Veinte años después de los hechos, un Carita ya mayor contará a Ciro Alegría que él fue motivado por unos insultos que Tirifilo profirió contra su madre en una discusión callejera. Sin embargo, testigos de la época sostendrán que, más allá del odio que despertaba la condición de agente de policía de Tirifilo, la razón de la reyerta se encontraba en un incidente habido entre ambos en un burdel. La manzana de la discordia, Teresa, La Pantera, había preferido la compañía de Carita a la de su rival. Otras voces hablarán de una pública recriminación de Carita debido a que Tirifilo lo había «soplado» ante la Policía luego de un robo en el centro de Lima. De esa acusación se servirá Tirifilo para retarlo. Pero el confidente policial, dirán en el barrio, no quería matarlo, solamente desfigurar el envidiado rostro con ojos claros.

EL ESCENARIO

Todos los presentes estaban convencidos, mientras contemplaban cómo la chaveta buscaba el rostro de Carita, que Tirifilo sería el vencedor en el momento que se lo propusiera con firmeza. Su rival, novato en estas lides, acometía con más furia que técnica sobre el cuerpo del enemigo, que se burlaba de sus inútiles esfuerzos.

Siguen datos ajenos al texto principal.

(** An op that arrives is appended and, when it is new, written unless a newer
    op of its row is logged. *)
Definition admit_row (origin : Z) (local : list string) (stamp : ArrivalStamp) (sop : SignedOp) (op : ProxyDbOp) : sql RowDb bool :=
  new ← on_log (oplog_append stamp sop (ro_table op) (row_pk f64_debug op) origin);
  if (new : bool) then write_row_if_newer f64_debug (as_str (op_store (op_body sop))) op (order_key sop) local else mret false.
Fixpoint admit_rows (origin : Z) (local : list string) (l : list (ArrivalStamp * (SignedOp * ProxyDbOp))) : sql RowDb () :=
  match l with
  | [] => mret ()
  | (stamp, (sop, op)) :: l => _ ← admit_row origin local stamp sop op; admit_rows origin local l
  end.

Context (store t : string) (schema : list string) (key : list (string * string)) (origin : Z) (local : list string).

(** The schema of the row, and what its ops carry. *)
Record host_table : Prop := {
  ht_table : is_valid_ident t = true;
  ht_idents : Forall (λ c, is_valid_ident c = true) schema;
  ht_schema : NoDup schema;
  ht_key : key ≠ [];
  ht_cols c : c ∈ key.*1 → c ∈ schema;
  ht_text c : c ∈ key.*1 → text_column t c;
  ht_stored c v : stored t c (stored t c v) = stored t c v;
  ht_zeros c v w : same_value v w → same_value (stored t c v) (stored t c w);
  ht_insert fk tables new : insert_violates fk tables t key.*1 new = None;
  ht_delete fk tables rows : delete_violates fk tables t rows = None;
  ht_local : t ∉ local;
}.
Record row_item (it : SignedOp * ProxyDbOp) : Prop := {
  ri_decodes : decode_bytes (op_payload (op_body it.1)) = Ok it.2;
  ri_store : as_str (op_store (op_body it.1)) = store;
  ri_table : ro_table it.2 = t;
  ri_key : ro_key it.2 = key_fields key;
  ri_image columns : ro_mutation it.2 = Upsert columns → full_image schema key columns;
  ri_version : op_v (op_body it.1) = ENVELOPE_VERSION;
  ri_hlc : (0 ≤ op_hlc (op_body it.1) ≤ i64_max)%Z;
  ri_encodes : ∃ envelope, op_to_bytes it.1 = Ok envelope;
}.
Definition item_key (it : SignedOp * ProxyDbOp) : OrderKey := order_key it.1.

(** What the newest op leaves of the row it found. *)
Definition row_left (before : list Row) (w : option (SignedOp * ProxyDbOp)) (rows : list Row) : Prop :=
  match w with
  | None => rows = before
  | Some (_, op) =>
      match ro_mutation op with
      | Upsert columns => ∃ r, rows = [r] ∧ same_row r (proposed t schema columns)
      | Delete => rows = []
      end
  end.

Let pk := row_pk_of key.
Record admitted (before : list Row) (P : list (SignedOp * ProxyDbOp)) (s : RowDb) : Prop := {
  ad_ids : ids_distinct (rd_db s);
  ad_head : head_for (head_at store t pk (rd_db s)) (rows_at store t pk (rd_db s));
  ad_rows : Forall2 (λ it r, row_of_op it.1 r) P (rows_at store t pk (rd_db s));
  ad_table : table_ok t schema key s;
  ad_left : row_left before (newest item_key P) (keyed t key s);
}.

Lemma item_pk op : ro_key op = key_fields key → row_pk f64_debug op = pk.
Proof.
  intros Hk. unfold row_pk, pk, row_pk_of. rewrite Hk. unfold key_fields. rewrite <-list_fmap_compose. f_equal.
Qed.

Lemma item_u64 it : row_item it → u64_ok (op_hlc (op_body it.1)).
Proof. intros Hit. pose proof (ri_hlc _ Hit). unfold u64_ok. change i64_max with 9223372036854775807%Z in *. change u64_modulus with 18446744073709551616%Z. lia. Qed.

Lemma item_rows_le it r it' r' :
  row_item it → row_item it' → row_of_op it.1 r → row_of_op it'.1 r' → row_key r ⪯ row_key r' ↔ item_key it ⪯ item_key it'.
Proof.
  intros Hit Hit' (-> & _) (-> & _). pose proof (ri_hlc _ Hit). pose proof (ri_hlc _ Hit'). apply bind_key_ole; cbn; lia.
Qed.

Lemma on_log_runs {A} (m : sql Db A) s a d' : runs m (rd_db s) a d' → runs (on_log m) s a (set_rd_db d' s).
Proof. intros Hr. unfold runs, on_log, sql_zoom. by rewrite Hr. Qed.

(** The log after an append: one more row of the key, and the guard reads the
    newest of the others. *)
Lemma append_step P d stamp it :
  Forall row_item P → row_item it → ids_distinct d → head_for (head_at store t pk d) (rows_at store t pk d) →
  Forall2 (λ it r, row_of_op it.1 r) P (rows_at store t pk d) → NoDup (item_key <$> P) →
  vec_to_list (op_id it.1) ∉ or_op_id <$> db_oplog d →
  ∃ d', runs (oplog_append stamp it.1 t pk origin) d true d' ∧
    ids_distinct d' ∧ head_for (head_at store t pk d') (rows_at store t pk d') ∧
    Forall2 (λ it r, row_of_op it.1 r) (P ++ [it]) (rows_at store t pk d') ∧
    or_op_id <$> db_oplog d' = (or_op_id <$> db_oplog d) ++ [vec_to_list (op_id it.1)] ∧
    runs (newest_applied_in_store store t pk (op_id it.1)) d' (item_key <$> newest item_key P) d'.
Proof.
  intros HP Hit Hids Hhead Hrows Hnd Hfresh. destruct (ri_encodes _ Hit) as (envelope & Henv).
  destruct (append_runs d stamp it.1 t pk origin envelope Henv) as (new & d' & Hr). exists d'.
  pose proof (oplog_append_runs _ _ _ _ _ _ _ _ Hr) as Happ. destruct new; [|by destruct Happ].
  pose proof (append_ids _ _ _ _ _ _ _ Happ Hids) as Hids'.
  destruct (append_head _ _ _ _ _ _ _ store t pk Happ (ri_version _ Hit) Hids Hhead) as [Hhead' _].
  destruct (app_env _ _ _ _ _ _ _ Happ) as (env' & Henv' & Hlog).
  pose proof (rows_at_snoc d d' _ store t pk Hlog) as Hsnoc. rewrite decide_True in Hsnoc by (split_and!; [apply (ri_store _ Hit)|done..]).
  set (row := op_row _ _ _ _ _ _) in *.
  assert (Hrow : row_of_op it.1 row) by (apply op_row_of_op; [done|apply (ri_version _ Hit)]).
  assert (Hall : Forall2 (λ it r, row_of_op it.1 r) (P ++ [it]) (rows_at store t pk d')).
  { rewrite Hsnoc. apply Forall2_app; [done|]. by constructor. }
  assert (Hids_eq : or_op_id <$> db_oplog d' = (or_op_id <$> db_oplog d) ++ [vec_to_list (op_id it.1)])
    by (rewrite Hlog, fmap_app; done).
  split_and!; [done..|]. 
  assert (Hty : Forall row_typed (rows_at store t pk d')).
  { apply Forall_forall. intros r (j & Hj)%list_elem_of_lookup. destruct (Forall2_lookup_r _ _ _ _ _ Hall Hj) as (x & Hx & Hxr).
    exists x.1. split; [|done]. apply item_u64. apply (proj1 (Forall_forall _ _) (proj2 (Forall_app _ _ _) (conj HP (proj2 (Forall_singleton _ _) Hit)))).
    by eapply list_elem_of_lookup_2. }
  destruct (newest_applied_winner d' store t pk (op_id it.1) Hids' Hhead' Hty) as (k & Hk & Hw). unfold runs. rewrite Hk. do 2 f_equal.
  assert (Hothers : others_winner store t pk (op_id it.1) d' = newest row_key (rows_at store t pk d)).
  { unfold others_winner. fold (rows_at store t pk d'). rewrite Hsnoc, filter_app, filter_cons_False, filter_nil, app_nil_r by (intros Hn; by apply Hn).
    f_equal. apply filter_all, Forall_forall. intros r Hr' Heq. apply Hfresh. rewrite <-Heq. apply list_elem_of_fmap_2.
    by apply list_elem_of_filter in Hr' as [_ ?]. }
  rewrite Hothers in Hw.
  assert (Hal : option_Forall2 (λ it r, row_of_op it.1 r ∧ row_item it) (newest item_key P) (newest row_key (rows_at store t pk d))).
  { apply newest_aligned; [|done|].
    - clear -Hrows HP. induction Hrows; constructor; apply Forall_cons in HP as [? ?]; auto.
    - intros a b a' b' [Hab Ha] [Hab' Ha']. by apply item_rows_le. }
  destruct Hal as [w r [Hwr Hwi]|]; cbn in Hw; [|done]. destruct Hw as (op' & Hu' & Hop' & ->). cbn. f_equal.
  pose proof (order_key_of_row _ _ Hu' Hop') as Hko. rewrite (order_key_of_row _ _ (item_u64 _ Hwi) Hwr) in Hko. unfold item_key. congruence.
Qed.

Lemma table_frame d s : table_ok t schema key s → table_ok t schema key (set_rd_db d s).
Proof. by intros [Ht Hr Ho]. Qed.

El primer cuarto de hora de pelea sirvió para que Tirifilo «marcase» el rostro de su rival, que sangraba profusamente. Dirán que ya estaba escrito. Tirifilo, que únicamente había recibido un chavetazo en el brazo izquierdo, por hacer una burlona finta torera, dará un traspié y allí acabará el juego del gato con el ratón. Veloz como una luz, Carita introducirá toda la hoja de su arma en los pulmones de Tirifilo, que, vomitando sangre por la boca, se desplomará para expirar sobre el mugriento suelo. Frente al cuadro, padrinos y ayayeros huirán en todas las direcciones, mientras el malherido Carita se arrastrará por las calles hasta encontrar una farmacia para ser atendido. Mientras ello ocurría, uno de los testigos, recordando la condición policiaca del muerto, acudirá a denunciar el hecho ante las autoridades. Dos horas después Carita será apresado, pero, vista su gravedad, fue internado en un hospital. A partir de allí, el tiempo se encargará de diseñar el perfil de un héroe popular, mientras el mundo del criollismo, desde el Rímac a La Victoria, pasando por los Barrios Altos, prestará sus letras y su música para homenajear y rendir culto al coraje de Carita.